In [1]:
# CSCE723 Final Project Code

# Author: Joshua White
# Sources: 
# https://realpython.com/python-keras-text-classification/

In [2]:
# Imports:
import pandas as pd
from sklearn.feature_extraction.text import CountVectorizer
from sklearn.linear_model import LogisticRegression
from keras.models import Sequential
from keras import layers
from keras.wrappers.scikit_learn import KerasClassifier
from keras.utils import np_utils
from sklearn.preprocessing import LabelEncoder
import matplotlib.pyplot as plt
from sklearn.model_selection import RandomizedSearchCV
from sklearn.model_selection import GridSearchCV
from keras.preprocessing.sequence import pad_sequences
from keras.preprocessing.text import Tokenizer

Using TensorFlow backend.
  _np_qint8 = np.dtype([("qint8", np.int8, 1)])
  _np_quint8 = np.dtype([("quint8", np.uint8, 1)])
  _np_qint16 = np.dtype([("qint16", np.int16, 1)])
  _np_quint16 = np.dtype([("quint16", np.uint16, 1)])
  _np_qint32 = np.dtype([("qint32", np.int32, 1)])
  np_resource = np.dtype([("resource", np.ubyte, 1)])
  _np_qint8 = np.dtype([("qint8", np.int8, 1)])
  _np_quint8 = np.dtype([("quint8", np.uint8, 1)])
  _np_qint16 = np.dtype([("qint16", np.int16, 1)])
  _np_quint16 = np.dtype([("quint16", np.uint16, 1)])
  _np_qint32 = np.dtype([("qint32", np.int32, 1)])
  np_resource = np.dtype([("resource", np.ubyte, 1)])


In [3]:
# Variable setup:
train_filepath = "training_set_0.csv"
test_filepath = "test_set_0.csv"

In [4]:
# Load the pandas dataframes
df_train = pd.read_csv(train_filepath)
df_test = pd.read_csv(test_filepath)


In [5]:
print(df_train.iloc[0])

job_id                                                       401521
business_title                           Human Resources Generalist
category                                                          1
processed_text    human resource generalist deputy director huma...
Name: 0, dtype: object


In [6]:
# The .values takes a df series and turns it into a numpy array. 
documents_train = df_train['processed_text'].values
categories_train = df_train['category'].values

documents_test = df_test['processed_text'].values
categories_test = df_test['category'].values

In [7]:
# Now that we have the baseline model above we need to modify the categories_train & categories_test
#    to work with the keras Sequential model.
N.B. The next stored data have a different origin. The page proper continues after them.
(** *** Steps and turns *)

Definition stepped (turn step : N) (o : step_outcome) : phase :=
  match o with TurnOver => Between turn | NextStep => InTurn turn step end.

Lemma runs_over p turn step (m : Loop S unit) :
  runs p m (λ _, Between turn) → runs p (over m) (stepped turn step).
Proof. intros Hm. unfold over. eapply runs_bind; [exact Hm|]. intros. next. Qed.

(** The end of a turn whose step is closed. *)
Lemma runs_over_end turn step reason :
  runs (InTurn turn step) (over (end_turn env turn reason)) (stepped turn step).
Proof. apply runs_over. next. Qed.
Lemma runs_over_aborted turn step :
  runs (InTurn turn step) (over (reason ← aborted env; end_turn env turn reason)) (stepped turn step).
Proof. apply runs_over. repeat next. Qed.
Lemma runs_over_cancelled turn step :
  runs (InStep turn step []) (over (close_cancelled_step env turn step)) (stepped turn step).
Proof. apply runs_over. next. Qed.
Lemma runs_over_failed turn step f :
  runs (InStep turn step []) (over (end_with_failure env turn step f)) (stepped turn step).
Proof. apply runs_over. next. Qed.
#[local] Hint Resolve runs_over_end runs_over_aborted runs_over_cancelled runs_over_failed : runs.

Lemma runs_finish cfg turn step g :
  runs (InStep turn step []) (finish_step env cfg turn step g) (stepped turn step).
Proof.
  unfold finish_step. destruct (gen_finish_reason g); [| | |next|next].
  - do 2 next. case_match; [next|]. next. repeat (case_match; try next).
  - do 2 next. eapply runs_bind with (q' := λ _, InTurn turn step).
    { case_match; [apply runs_append_quiet; set_solver|next]. }
    intros ?. next. repeat (case_match; try next).
  - apply runs_over. repeat next.
Qed.
#[local] Hint Resolve runs_finish : runs.

Lemma runs_messages p turn step l : runs p (append_messages env turn step l) (λ _, p).
Proof. apply runs_each, Forall_forall. intros m _. next. Qed.
#[local] Hint Resolve runs_messages : runs.

Lemma runs_prepare cfg turn step :
  runs (InStep turn step []) (prepare_request env cfg turn step) (goes_on turn step).
Proof. unfold prepare_request. do 2 next. repeat (case_match; try next). all: repeat next. Qed.
#[local] Hint Resolve runs_prepare : runs.

Lemma runs_generate cfg fuel turn step r :
  runs (InStep turn step []) (generate_step env cfg fuel turn step r) (stepped turn step).
Proof.
  unfold generate_step. do 3 next. destruct x1 as [[g seqs]|]; [|next].
  simpl. next. case_match; [next|]. next. next.
Qed.
#[local] Hint Resolve runs_generate : runs.

Lemma runs_step cfg fuel turn done initial :
  runs (InTurn turn done) (run_step env cfg fuel turn (done + 1) initial) (stepped turn (done + 1)).
Proof.
  unfold run_step. next. case_match; [apply runs_over; repeat next|].
  eapply runs_bind with (q' := λ _, InStep turn (done + 1) []); [apply runs_append; by steps|].
  intros ?. do 3 next. eapply runs_bind with (q' := λ _, InStep turn (done + 1) []); [case_match; next|].
  intros ?. next. case_match; [next|]. do 2 next. case_match; next.
Qed.
Lemma boundaries_from_sorted surface pending k :
  StronglySorted lt (k :: boundaries_from pending k surface).
Proof.
  revert pending k. induction surface as [|e l IH]; intros pending k; simpl.
  { repeat constructor. }
  specialize (IH (pending_after pending e) (S k)).
  destruct (bool_decide _); simpl.
  - constructor; [done|]. apply Forall_forall. intros b [->|Hb]%elem_of_cons; [lia|].
    apply StronglySorted_inv in IH as [_ IH]. rewrite Forall_forall in IH. specialize (IH b Hb). lia.
  - apply StronglySorted_inv in IH as [IH1 IH2]. constructor; [done|].
    eapply Forall_impl; [done|]. simpl. lia.
Qed.
Lemma boundaries_sorted surface : StronglySorted lt (complete_boundaries surface).
Proof. apply boundaries_from_sorted. Qed.

(** ** Regions between boundaries *)

Section region.
Context (r : CompactionRange).

(** The calls that wait are on side [c] of the region's bounds. *)
Definition tracks (c : bool) (p : gset string) (P : gmap string nat) : Prop :=
  dom P = p ∧ ∀ id i, P !! id = Some i → in_range i r = c.

Lemma tracks_empty c c' P : tracks c ∅ P → tracks c' ∅ P.
Proof. intros [Hd%dom_empty_inv_L _]. subst P. by split. Qed.

Lemma tracked_signal c p P s p' :
  tracks c p P → match s with Opens i _ | Closes i _ => in_range i r = c end →
  orderly_signal p s = Ok p' → ∃ P', signal_step r P s = Ok P' ∧ tracks c p' P'.
Proof.
  intros [Hd Hc] Hi Ho. destruct s as [i id|i id]; simpl in *; case_bool_decide as Hin; try done;
    injection Ho as <-.
  - exists (<[id := i]> P). unfold open_call.
    assert (P !! id = None) as -> by (apply not_elem_of_dom; by rewrite Hd).
    split; [done|]. split; [rewrite dom_insert_L; set_solver|].
    intros id' j. destruct (decide (id = id')) as [->|].
    + rewrite lookup_insert_eq. by intros [= <-].
    + rewrite lookup_insert_ne by done. apply Hc.
  - rewrite <-Hd in Hin. apply elem_of_dom in Hin as [j Hj]. exists (delete id P).
    unfold close_call. rewrite Hj, Hi, (Hc _ _ Hj), xorb_nilpotent.
    split; [done|]. split; [rewrite dom_delete_L; set_solver|].
    intros id' k. destruct (decide (id = id')) as [->|].
    + by rewrite lookup_delete_eq.
    + rewrite lookup_delete_ne by done. apply Hc.
Qed.

Lemma tracked_entries c k surface p P p' :
  (∀ i, (k ≤ i < k + length surface)%nat → in_range i r = c) → tracks c p P →
  foldM orderly_entry p surface = Ok p' →
  ∃ P', foldM (pair_entry r) P (imap (λ i e, ((k + i)%nat, e)) surface) = Ok P' ∧ tracks c p' P'.
Proof.
  revert k p P. induction surface as [|e l IH]; intros k p P Hk Ht Ho; simpl in *.
  { injection Ho as <-. by exists P. }
  apply bind_Ok in Ho as (p1 & He & Ho).
  rewrite pair_entry_signals. rewrite <-(orderly_index p k) in He.
  replace (k + 0)%nat with k by lia.
  destruct (foldM_sim (tracks c) orderly_signal (signal_step r) (entry_signals (k, e))) with
    (s := p) (t := P) (s' := p1) as (P1 & HP1 & Ht1); [|done..|].
  { intros q Q s q' Hs Hq Hq'. apply (tracked_signal c q); [done| |done].
    unfold entry_signals in Hs. apply elem_of_app in Hs as [Hs|Hs];
      apply list_elem_of_fmap in Hs as (id & -> & _); apply Hk; simpl; lia. }
  rewrite HP1. simpl. destruct (IH (S k) p1 P1) as (P' & HP' & Ht'); [|done..|].
  { intros i Hi. apply Hk. lia. }
  exists P'. split; [|done]. rewrite <-HP'. f_equal. apply imap_ext. intros i x _. simpl. f_equal. lia.
Qed.
End region.
Lemma spec_try_prune cur :
  spec cur (try_prune env svc seeds li cur)
    (λ x cur', match x with Ok (Some _) => shrink cur cur' | _ => cur' = cur end).
Proof.
  unfold try_prune. destruct (prunable cfg seeds li cur) as [e|] eqn:Hp; [|by apply spec_ret].
  apply prunable_spec in Hp as (_ & _ & Hs & _).
  eapply spec_bind; [by apply spec_prune| |by intros e' cur' ->].
  intros [|] cur' Ho; by apply spec_ret.
Qed.

Lemma spec_step cur outcome completed :
  N.of_nat (length cur) <= U64_MAX →
  spec cur (recovery_step env svc trigger r seeds li overhead outcome completed) (stepped cur).
Proof.
  intros Hlen. assert (∀ e, stepped cur (Err e) cur) as Herr by (by left).
  unfold recovery_step.
  past u; [|apply Herr].
  eapply spec_keep; [apply kept_surface; apply _|intros ? (w & <- & <-)|apply Herr].
  change (st_surface (s_state (cw_session w))) with (surface_of w). set (cur := surface_of w) in *.
  past total; [cbv zeta|apply Herr].
  destruct (_ && _); [by apply spec_ret|].
  destruct (selection cfg seeds li cur).1 as [range|] eqn:Hsel.
  - apply selected_region in Hsel as (s & q & -> & Hr & Hw).
    eapply (spec_keep _ _ _ _ (λ plan, plan = region_plan cur s q _)); [| |apply Herr].
    { apply kept_lift. intros plan. by apply (region_plan_inv _ seeds). }
    intros plan ->. eapply spec_bind; [apply spec_execute; [done..|]| |].
    + destruct Hr as [_ [Hq _]%complete_boundary _ _ _ _ _]. lia.
    + intros x cur' [Hs|[_ [=]]]. by apply spec_ret.
    + intros e cur' [Hs|[-> _]]; [by right|by left].
  - eapply spec_bind; [apply spec_try_prune| |].
    + intros [p|] cur' Hp; [by apply spec_ret|]. simpl in Hp. subst cur'.
      destruct (_ && _); [by apply spec_ret|by apply spec_fail].
    + by intros e cur' ->.
Qed.
Lemma wrote_append_now v t a : spec v (append_now t a) (wrote a v).
Proof.
  intros w <-. unfold append_now.
  destruct (append_next_if_surface _ _ _ _ _) as [[r s] b] eqn:Ha.
  apply append_next_if_surface_inv in Ha as [(e & -> & ->)|(seq & t' & p & -> & Hc & ->)]; simpl.
  - unfold running, refused, refused_ends, log_of. simpl. rewrite List.filter_app. simpl.
    by case_match.
  - unfold running, after, refused_ends, log_of. simpl. by rewrite app_nil_r, bracket_snoc.
Qed.

Lemma wrote_append v a : spec v (append env a) (wrote a v).
Proof. unfold append. intros w Hw. pose proof (und_others (env := env) (obs := running) w) as Ho.
  unfold mbind, compact_bind, observe in *. destruct (ce_others _ _ _ _ _) as [[s b] l].
  apply wrote_append_now. simpl in *. congruence.
Qed.

(** An append that is no end of a compaction leaves no trace when refused. *)
Lemma refused_aside a e v : as_event_type a ≠ "compaction/end" → refused a e v = v.
Proof.
  intros Ha. unfold refused. rewrite (proj2 (String.eqb_neq _ _) Ha), app_nil_r. by destruct v.
Qed.

Lemma kept_aside v a :
  as_event_type a ≠ "compaction/end" → (∀ p, bracket_step p (event_of a 0) = Some p) →
  spec v (append env a) (kept v any).
Proof.
  intros Ht Ha. eapply spec_weaken; [apply wrote_append|].
  intros [[seq|e]|e] v' Hv; simpl in Hv; [| |done]; (split; [|done]); subst v'.
  - unfold after. destruct v as [[p|] l]; [|done]. simpl. by rewrite Ha.
  - by apply refused_aside.
Qed.

(** A compaction under way, and the refusals before it. *)
Context (before : list Refusal).
#[local] Abbreviation at_rest := (Some None, before).
#[local] Abbreviation opened id := (Some (Some id), before).

(** The outcomes of an attempt.  Its compaction is closed and no end was refused;
    or the session refused that end, and its error is what the attempt returns;
    or the region ends at [u64::MAX], which is more than a memory holds. *)
Definition unended (id : string) (error : CompactionError) (v : Seen) : Prop :=
  ∃ data err, v = (Some (Some id), before ++ [mkRefusal "compaction/end" data err]) ∧
    get_str "compactionId" data = Some id ∧ error = CSession err.
Definition endless (id : string) (error : CompactionError) (v : Seen) : Prop :=
  ∃ range, v = opened id ∧ U64_MAX <= rg_end range ∧ exclusive_end range = Err error.
Definition closed {R} (r : result CompactionError R) (v : Seen) : Prop :=
  v = at_rest ∨ ∃ id e, r = Err e ∧ (unended id e v ∨ endless id e v).

Lemma closed_error {R T} e v :
  closed (Err e : result CompactionError R) v → closed (Err e : result CompactionError T) v.
Proof. intros [->|(i & x & [= ->] & Hu)]; [by left|right; by exists i, x]. Qed.
Lemma closed_ok {R T} (x : R) (y : T) v :
  closed (Ok x : result CompactionError R) v → v = at_rest.
Proof. by intros [->|(i & e & [=] & _)]. Qed.
(* ===== verification/AgentCompaction.v ===== *)
(** * The loop with the compaction service

    [with_compaction]: the environment of a loop whose mode has a compaction
    policy, with the service of compaction.rs bound to the agent's model. *)

From S2P Require Import Prelude Json Protocol Compaction Session SessionFacts AgentInbox Tools Llm.
From S2P Require Import AgentLoop AgentTurn AgentTurnFacts CompactionLogic CompactionLogFacts.

Section bound.
Context `{ProtocolWire} `{LoopWire} {S A : Type} `{SessionPersistence S}.

(** A request at tick [n] of the loop; [active] are the leases of the moment. *)
Definition service_compaction (cenv : nat → CompactEnv S A) (active : nat → gset SessionId)
    (svc : CompactionService) (n : nat) (trigger : CompactionTrigger) (r : GenerateRequest)
    (window : option N) (s : Session) (b : S) : result CompactionError CompactionOutcome * Session * S :=
  let '(outcome, w) :=
    Service.compact_for_request (cenv n) svc trigger r window (mkCompactWorld s b (active n) 0 []) in
  (outcome, cw_session w, cw_backend w).

Definition with_compaction (cenv : nat → CompactEnv S A) (active : nat → gset SessionId)
    (svc : CompactionService) (o : AgentOptions) (env : LoopEnv S A) : LoopEnv S A := {|
  le_others := le_others env;
  le_cancelled := le_cancelled env;
  le_cause := le_cause env;
  le_token := le_token env;
  le_clock := le_clock env;
  le_uuid := le_uuid env;
  le_random := le_random env;
  le_llm := le_llm env;
  le_answer := le_answer env;
  le_poll := le_poll env;
  le_schemas := le_schemas env;
  le_code_description := le_code_description env;
  le_prompt := le_prompt env;
  le_execute := le_execute env;
  le_compact :=
    Some (service_compaction cenv active (for_session_model (ao_provider o) (ao_model o) svc));
  le_catalog := le_catalog env;
  le_skill := le_skill env;
  le_instructions := le_instructions env;
|}.

(** The service meets what the lemmas on turns assume of a compaction. *)
Lemma with_compaction_quiet cenv active svc o env :
  quiet_env env → (∀ n, others_quiet (cenv n)) → quiet_env (with_compaction cenv active svc o env).
Proof.
  intros [Ho _ Hd] Hc. split; [exact Ho| |exact Hd].
  intros f [= <-] n t r window s b. unfold service_compaction.
  pose proof (whispers_request (cenv n) (for_session_model (ao_provider o) (ao_model o) svc) (Hc n) t r
    window (mkCompactWorld s b (active n) 0 [])) as Hq.
  by destruct (Service.compact_for_request _ _ _ _ _ _) as [outcome w].
Qed.
End bound.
Right now each entry is just the integer of the class 
#    when it should be a one hot vector. So lets encode the output variable to make it work with keras. 
# Source:
# https://machinelearningmastery.com/multi-class-classification-tutorial-keras-deep-learning-library/
encoder = LabelEncoder()
encoder.fit(categories_train)
encoded_train = encoder.transform(categories_train)
encoded_test = encoder.transform(categories_test)
categorical_train = np_utils.to_categorical(encoded_train)
categorical_test = np_utils.to_categorical(encoded_test)

In [8]:
# We can use this function to graph the accuracy and loss for the training
#    and test data based on the history callback (which is the output of 
#    the fit() method of keras).

plt.style.use('ggplot')

def plot_history(history):
    acc = history.history['accuracy']
    val_acc = history.history['val_accuracy']
    loss = history.history['loss']
    val_loss = history.history['val_loss']
    x = range(1, len(acc) + 1)

    plt.figure(figsize=(12, 5))
    plt.subplot(1, 2, 1)
    plt.plot(x, acc, 'b', label='Training acc')
    plt.plot(x, val_acc, 'r', label='Validation acc')
    plt.title('Training and validation accuracy')
    plt.legend()
    plt.subplot(1, 2, 2)
    plt.plot(x, loss, 'b', label='Training loss')
    plt.plot(x, val_loss, 'r', label='Validation loss')
    plt.title('Training and validation loss')
    plt.legend()

In [9]:
# First we created the neural networks using sparse matrix's of the vocabulary. Now lets use 
#    word embeddings in the neural net. The index 0 is reserved and is not assigned to any
#    word. 

tokenizer = Tokenizer(num_words=5000)
tokenizer.fit_on_texts(documents_train)

X_train = tokenizer.texts_to_sequences(documents_train)
X_test = tokenizer.texts_to_sequences(documents_test)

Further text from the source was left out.